Inside, the Nismo has some racy, suede-trimmed front seats and a part-Alcantara steering wheel in the same sportive vein. So, what of the parts you might expect to be closest to the Nismo lodestone, the engine and suspension? Changes here, it must be said, are small: an extra 10bhp, suspension set 10 per cent stiffer, revised and "meatier" tuning for the electric power steering.
Small but well judged, though. Proper car-enthusiast engineers have been at work here. The actions of all the controls flow together beautifully, with just the right accelerator response to smooth a downshift, helped by a smooth clutch, a delicious gear change, and a sweet engine with a keen thrust once the turbocharger is aroused. The steering is accurate and natural – more so in Normal mode than in artificially resistant Sport – and it's hard to accept you're driving something even slightly SUV-shaped.
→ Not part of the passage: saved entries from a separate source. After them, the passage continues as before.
Lemma choose_existing am cpu k c x gc :
  cache_inv k c x gc -> g_list gc Partial ≠ [] \/ g_list gc Empty ≠ [] ->
  exists s l k' x' gc', choose_slab am cpu c k = Ok (gs_hdr s, k') /\ cache_core k' c x' gc' /\
    about_to_take x' gc' s l /\ evolved x x' gc gc' /\ local c (hdrs gc) [] nowhere k k' /\
    g_user gc' = g_user gc /\ g_int gc' = g_int gc.
Proof.
  intros [HC [R1 R2 R3 R4]] Hne; unfold choose_slab; rewrite (cache_at_ok _ _ _ (ci_cache _ _ _ _ HC)); mstep.
  pose proof (hd0_hdr _ _ _ _ Partial HC) as HP; pose proof (hd0_hdr _ _ _ _ Empty HC) as HE.
  pose proof (R2 Partial) as SP; pose proof (core_geom HC) as [_ _ Hobjs _ _ _ _ _].
  cbn [lhead] in HP, HE; destruct (g_list gc Partial) as [|s l] eqn:EP.
  - destruct Hne as [|Hne]; [done|]; rewrite decide_False by (rewrite HP; auto).
    rewrite decide_True by (by rewrite HE).
    pose proof (ci_head _ _ _ _ HC Empty) as Hh; cbn [lhead] in Hh.
    pose proof (R2 Empty) as SE.
    destruct (g_list gc Empty) as [|s l] eqn:EE; [done|]; cbn [fmap list_fmap hd0] in Hh; rewrite Hh.
    destruct (core_list_remove k c x gc Empty [] s l HC EE) as (k1 & -> & HC1 & L1 & P1); mstep.
    rewrite R1 in HC1, P1.
    set (x1 := relisted Empty _ x) in *; set (gc1 := set_slabs _ _ gc) in *.
    assert (V1 : evolved x x1 gc gc1) by (by apply evolved_slabs).
    rewrite (upd_cache_ok _ _ _ _ (ci_cache _ _ _ _ HC1)); mstep.
    destruct (core_recount k1 c x1 gc1 (-1) HC1) as (HC2 & L2 & V2).
    set (x2 := recount (-1) x1) in *; set (k2 := with_caches _ k1) in *.
    destruct (core_list_add k2 c x2 gc1 Partial s [] HC2 eq_refl) as (k3 & -> & HC3 & L3 & P3); mstep.
    eexists s, [], k3, _, _; split; [done|]; split; [exact HC3|].
    inversion SE as [|? ? S1 S2]; subst; cbn [shape_ok] in S1; simpl in R3, R4.
    split; [|split_and!; try done].
    + split; try done.
      * cbn [set_slabs g_list]; rewrite upd_w_eq; f_equal; exact EP.
      * intros Hf; rewrite Hf in S1; simpl in S1; lia.
      * change (u64 (empty_slab_count (c_lists x) + -1) = Z.of_nat (length l)).
        rewrite R3, u64_small; lia.
      * change (length l <= 4)%nat; lia.
    + eapply evolved_trans; [exact V1|]; eapply evolved_trans; [exact V2|]; by apply evolved_slabs.
    + eapply local_trans; [exact L1|]; eapply local_evolved; [exact V1|].
      eapply local_trans; [eapply local_mono; [| |done|exact L2]|exact L3]; apply list_subseteq_nil.
  - rewrite decide_True by (by rewrite HP).
    pose proof (ci_head _ _ _ _ HC Partial) as Hh; cbn [lhead] in Hh; rewrite EP in Hh.
    inversion SP as [|? ? S1 S2]; subst; cbn [shape_ok] in S1.
    exists s, l, k, x, gc; split; [by rewrite Hh|]; split; [done|]; split; [|split_and!; try done].
    + split; try done; try apply (R2 Full); try apply (R2 Empty).
      intros Hf; rewrite Hf in S1; simpl in S1; lia.
Qed.

(** ** Writing to an object in use *)

Lemma core_write k c x gc o m :
  cache_core k c x gc -> o ∈ g_user gc ++ g_int gc ->
  (forall a, ~ within o (c_obj_size (c_geom x)) a -> m !! a = k_mem k !! a) ->
  cache_core (with_mem m k) c x gc.
Proof.
  intros HC Ho Hm; pose proof HC as [C1 C2 C3 C4 C5 C6 C7 C8 C9 C10 C11 C12].
  split; try done; apply Forall_forall; intros s Hs.
  destruct (core_slab HC _ Hs) as [S1 S0 (t & Ht & [B1 B2 B3 B4 B5 B6]) S3 S4 S5 S6]; split; try done.
  exists t; split; [done|]; split; try done.
  eapply fchain_ext; [|exact B6]; intros f a Hf Ha; apply Hm; intros Hin.
  pose proof (core_where_nodup HC) as Hnd; unfold where_objs in Hnd.
  assert (Hfw : f ∈ slabs gc ≫= gs_free) by (apply elem_of_bind; eauto).
  pose proof (core_size HC); eapply (core_objs_apart HC f o a); [| | |lia|done].
  - unfold where_objs; rewrite !elem_of_app; auto.
  - unfold where_objs; rewrite elem_of_app, (elem_of_app (mags x gc ≫= _)); auto.
  - intros ->; apply NoDup_app in Hnd as (_ & Hd & _); apply (Hd o Hfw).
    rewrite elem_of_app; auto.
Qed.

(** The page of an object. *)
Lemma obj_page k c x gc o a :
  cache_core k c x gc -> o ∈ slabs gc ≫= gs_objs (c_geom x) -> within o (c_obj_size (c_geom x)) a ->
  exists p, p ∈ gpages gc /\ in_page p a.
Proof.
  intros HC (s & Ho & Hs)%elem_of_bind Ha; exists (gs_page s); split; [by apply list_elem_of_fmap_2|].
  by eapply (core_obj_in_page HC).
Qed.

(** The addresses of all objects are usable pointers. *)
Definition addressable (x : cache_t) (gc : gcache) : Prop :=
  forall o, o ∈ slabs gc ≫= gs_objs (c_geom x) -> 0 < o < 2 ^ 64.

Lemma zero_object_ok k c x gc o :
  cache_inv k c x gc -> o ∈ g_user gc ++ g_int gc -> o ≠ 0 ->
  exists k', zero_object (c_geom x) o k = Ok k' /\ cache_inv k' c x gc /\
    local c [] [] (within o (c_obj_size (c_geom x))) k k'.
Proof.
  intros [HC HR] Ho Hnz; pose proof (core_size HC); unfold zero_object; case_decide.
  - rewrite slab_zero_fast_ok by (done || lia); mstep; eexists; split; [done|].
    assert (Hm : forall a, ~ within o (c_obj_size (c_geom x)) a ->
      store_list o (replicate (Z.to_nat (c_obj_size (c_geom x))) 0) (k_mem k) !! a = k_mem k !! a).
    { intros a Ha; rewrite store_list_lookup, length_replicate, decide_False; [done|].
      unfold within in Ha; lia. }
    split; [split; [by eapply core_write|done]|by split].
  - exists k; split; [done|]; split; [done|apply local_refl].
Qed.

(** An object from a magazine. *)
Lemma pop_object_ok k c x gc a b :
  cache_inv k c x gc -> addressable x gc -> a ∈ mags x gc -> mag_objs (k_mags k) a ≠ [] ->
  (a ∈ g_dfull gc -> (2 <= length (mag_objs (k_mags k) a))%nat) ->
  exists o k', pop_object (c_geom x) a k = Ok (o, k') /\ o ≠ 0 /\ cache_inv k' c x (give b o gc) /\
    local c [] [a] (within o (c_obj_size (c_geom x))) k k' /\
    o ∈ slabs gc ≫= gs_objs (c_geom x) /\ o ∉ g_user gc ++ g_int gc.
Proof.
  intros [HC HR] Hadr Ha Hne H2; pose proof (ci_mags _ _ _ _ HC) as HM.
  destruct (proj1 (Forall_forall _ _) (mo_mag _ _ _ HM) a Ha) as [_ Hok].
  destruct (mag_nonempty _ _ Hok Hne) as (g & os & o & _ & Hos & _).
  destruct (mag_pop_ok k c x gc a os o (g_user (give b o gc)) (g_int (give b o gc)) HC Ha Hos)
    as (k1 & E1 & HC1 & L1 & _).
  { intros Hin ->; specialize (H2 Hin); rewrite Hos in H2; simpl in H2; lia. }
  { apply give_perm. }
  assert (Hin : o ∈ mags x gc ≫= mag_objs (k_mags k)).
  { apply elem_of_bind; exists a; rewrite Hos; split; [|done]; apply elem_of_app; right; constructor. }
  assert (Hall : o ∈ slabs gc ≫= gs_objs (c_geom x)).
  { rewrite <- (ci_objs _ _ _ _ HC); unfold where_objs; rewrite !elem_of_app; auto. }
  unfold pop_object; rewrite E1; mstep.
  destruct (zero_object_ok k1 c x (give b o gc) o) as (k2 & -> & HI2 & L2).
  { split; [done|]; by destruct HR; split. }
  { rewrite give_perm; constructor. }
  { specialize (Hadr _ Hall); lia. }
  mstep; exists o, k2; split_and!; try done.
  - specialize (Hadr _ Hall); lia.
  - eapply local_trans; eapply local_mono; [| | |exact L1| | | |exact L2]; done || apply list_subseteq_nil.
  - intros Huse; pose proof (core_where_nodup HC) as Hnd; unfold where_objs in Hnd.
    apply NoDup_app in Hnd as (_ & _ & Hnd); apply NoDup_app in Hnd as (_ & Hd & _).
    by apply (Hd o).
Qed.

(** ** The magazine paths of an allocation *)

Lemma slab_cpu_lookup k c x gc cpu : cache_core k c x gc ->
  exists l p, c_cpus x !! slab_cpu cpu = Some (l, p).
Proof.
  intros HC; destruct (lookup_lt_is_Some_2 (c_cpus x) (slab_cpu cpu)) as [[l p] E]; [|by exists l, p].
  rewrite (ci_cpus _ _ _ _ HC); unfold slab_cpu, SLAB_MAX_CPUS; case_decide; lia.
Qed.

(** The magazines of the CPU, and the others. *)
Lemma mags_split x gc i l p :
  c_cpus x !! i = Some (l, p) -> g_skip gc = None \/ g_skip gc = Some i ->
  exists rest, mags x gc ≡ₚ nonzero [match g_skip gc with None => l | Some _ => 0 end; p] ++ rest ++
                            g_dfull gc ++ g_dempty gc /\
    (forall x' gc' l' p', c_cpus x' = <[i := (l', p')]> (c_cpus x) -> g_skip gc' = None ->
       mags x' gc' ≡ₚ nonzero [l'; p'] ++ rest ++ g_dfull gc' ++ g_dempty gc').
Proof.
  intros Hi Hs; destruct (cpu_mags_split _ _ _ Hi) as [rest Hr]; exists rest; split.
  - unfold mags; rewrite (cpu_view_insert _ _ i l p) by (done || destruct Hs; auto).
    rewrite Hr; by rewrite <- app_assoc.
  - intros x' gc' l' p' Hc Hs'; unfold mags; rewrite Hs', Hc; cbn [cpu_view]; rewrite Hr.
    by rewrite <- app_assoc.
Qed.

Lemma cpu_mag_in x gc i l p a m :
  mags_ok m x gc -> c_cpus x !! i = Some (l, p) -> g_skip gc = None -> a = l \/ a = p -> a ≠ 0 ->
  a ∈ mags x gc /\ a ∉ g_dfull gc /\ a ∉ g_dempty gc.
Proof.
  intros HM Hi Hs Ha Hnz; destruct (mags_split x gc i l p Hi (or_introl Hs)) as (rest & E & _).
  rewrite Hs in E; assert (Hin : a ∈ nonzero [l; p]).
  { apply nonzero_in; split; [done|]; destruct Ha as [-> | ->]; [by constructor|by do 2 constructor]. }
  pose proof (mo_nodup _ _ _ HM) as Hnd; rewrite E in Hnd |- *; apply NoDup_app in Hnd as (_ & Hd & _).
  split; [rewrite elem_of_app; auto|]; split; intros Hin'; apply (Hd a Hin); rewrite !elem_of_app; auto.
Qed.

Lemma mag_has_object_ok k x gc a :
  mags_ok (k_mags k) x gc -> a = 0 \/ a ∈ mags x gc ->
  exists h, mag_has_object a k = Ok h /\
    if h : bool then a ≠ 0 /\ mag_objs (k_mags k) a ≠ [] else a = 0 \/ mag_objs (k_mags k) a = [].
Proof.
  intros HM Ha; unfold mag_has_object; case_decide as H0; [exists false; auto|].
  destruct Ha as [?|Ha]; [done|].
  destruct (proj1 (Forall_forall _ _) (mo_mag _ _ _ HM) a Ha) as [_ (g & Hg & Hl & Hc & Hcap)].
  unfold SLAB_MAX_MAGAZINE_SIZE in *.
  rewrite (mag_at_ok _ _ _ Hg); mstep; eexists; split; [done|]; unfold mag_objs; rewrite Hg.
  case_bool_decide as Hlt; [split; [done|]|right].
  - intros E; apply (f_equal length) in E; rewrite length_take in E; simpl in E; lia.
  - by replace (Z.to_nat (m_count g)) with 0%nat by lia.
Qed.

Lemma set_mnext_same g : set_mnext (m_next g) g = g.
Proof. by destruct g. Qed.

Lemma core_at_rest_cpus x gc x' gc' :
  at_rest x gc -> c_geom x' = c_geom x -> c_lists x' = c_lists x -> g_list gc' = g_list gc ->
  g_float gc' = g_float gc -> at_rest x' gc'.
Proof. intros [R1 R2 R3 R4] E1 E2 E3 E4; split; rewrite ?E1, ?E2, ?E3, ?E4; done. Qed.

(** The two magazines of a CPU change places. *)
Lemma swap_ok k c x gc i l p :
  cache_inv k c x gc -> g_skip gc = None -> c_cpus x !! i = Some (l, p) ->
  let x' := set_cpu i p l x in
  cache_inv (with_caches (<[c := x']> (k_caches k)) k) c x' gc /\ mags x' gc ≡ₚ mags x gc /\
  local c [] [] nowhere k (with_caches (<[c := x']> (k_caches k)) k).
Proof.
  intros [HC HR] Hs Hi x'; destruct (mags_split x gc i l p Hi (or_introl Hs)) as (rest & E & E').
  rewrite Hs in E; pose proof (ci_mags _ _ _ _ HC) as HM.
  assert (Hp : mags x' gc ≡ₚ mags x gc).
  { rewrite E, (E' x' gc p l) by done; unfold nonzero; f_equiv; apply filter_Permutation; constructor. }
  split; [split|split; [done|]].
  - apply (core_exchange k c x gc x' gc HC) with (m := k_mags k); try done; try apply HM.
    + unfold x', set_cpu; cbn [c_cpus]; by rewrite length_insert.
    + intros a Ha; destruct (proj1 (Forall_forall _ _) (mo_mag _ _ _ HM) a Ha) as [_ (g & Hg & _)].
      exists g, (m_next g); by rewrite set_mnext_same.
  - by eapply core_at_rest_cpus.
  - split; try done; intros c' Hc'; cbn [with_caches k_caches]; by rewrite lookup_insert_ne.
Qed.

(** The depot's first full magazine. *)
Lemma depot_get_full_ok k c x gc f df :
  cache_core k c x gc -> g_dfull gc = f :: df ->
  exists g, k_mags k !! f = Some g /\ f ≠ 0 /\
    let x' := set_depot (Depot (m_next g) (empty_magazines (c_depot x))
                (u64 (full_count (c_depot x) - 1)) (empty_count (c_depot x))) x in
    mag_depot_get_full c k = Ok (f, with_mags (<[f := set_mnext 0 g]> (k_mags k))
                                      (with_caches (<[c := x']> (k_caches k)) k)) /\
    mchain (k_mags k) (m_next g) df.
Proof.
  intros HC Hf; pose proof (mo_full _ _ _ (ci_mags _ _ _ _ HC)) as Hch; rewrite Hf in Hch.
  destruct Hch as (Eh & Hnz & g & Hg & Hch); exists g; split; [done|]; split; [done|]; cbv zeta.
  split; [|done]; unfold mag_depot_get_full.
  rewrite (cache_at_ok _ _ _ (ci_cache _ _ _ _ HC)); mstep; rewrite Eh, decide_True by done.
  rewrite (mag_at_ok _ _ _ Hg); mstep; rewrite (upd_cache_ok _ _ _ _ (ci_cache _ _ _ _ HC)); mstep.
  by rewrite (upd_mag_ok _ f g).
Qed.

(** The magazines of a CPU and of the depot are different ones. *)
Lemma mags_distinct m x gc i l p f df :
  mags_ok m x gc -> g_skip gc = None -> c_cpus x !! i = Some (l, p) -> g_dfull gc = f :: df ->
  f ∈ mags x gc /\ f ∉ df /\ f ∉ g_dempty gc /\ (l ≠ 0 -> l ∈ mags x gc /\ l ≠ f /\ l ∉ df /\ l ∉ g_dempty gc).
Proof.
  intros HM Hs Hi Hf; pose proof (mo_nodup _ _ _ HM) as Hnd; unfold mags in Hnd; rewrite Hf in Hnd.
  apply NoDup_app in Hnd as (_ & _ & Hnd); apply NoDup_app in Hnd as (Hnd & Hd & _).
  apply NoDup_cons in Hnd as [H1 _]; split; [unfold mags; rewrite Hf, !elem_of_app, elem_of_cons; auto|].
  split; [done|]; split; [apply Hd; constructor|]; intros Hl.
  destruct (cpu_mag_in x gc i l p l m HM Hi Hs (or_introl eq_refl) Hl) as (H2 & H3 & H4).
  rewrite Hf, not_elem_of_cons in H3; destruct H3; auto.
Qed.

Definition unfull (x : cache_t) (next : Z) : cache_t :=
  set_depot (Depot next (empty_magazines (c_depot x))
    (u64 (full_count (c_depot x) - 1)) (empty_count (c_depot x))) x.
Having enjoyed threading the Nismo along some bendy mountain roads, I was looking forward to some laps of the Parc Motor circuit near Barcelona to which our test route led. Nismo is a track-flavoured brand, this Juke feels taut and keen on the road. But no. There would be no track time in the Juke Nismo. Why? Because, we were told, "The cars aren't set up for the track." Of course they're not; they're road cars, and that is how they should be assessed, but a sweeping, scenic track can tell us more than speed-limited roads. For what it's worth, I think it would have handled the track very well.
Back to the road assessment, then: the ride can turn choppy on imperfect road surfaces, which doesn't augur well for comfort on Britain's broken roads. One option to please, however: a mounting and interface for an iPad Mini on which detailed information on acceleration, braking, cornering forces, fluid temperatures and much else can be displayed in real-time high resolution.
The Nismo costs around £1,900 more than a similarly equipped Juke 1.6 turbo, but it comes across as a more complete and honed machine, both to look at and to drive. I like it, a lot. Track or no track.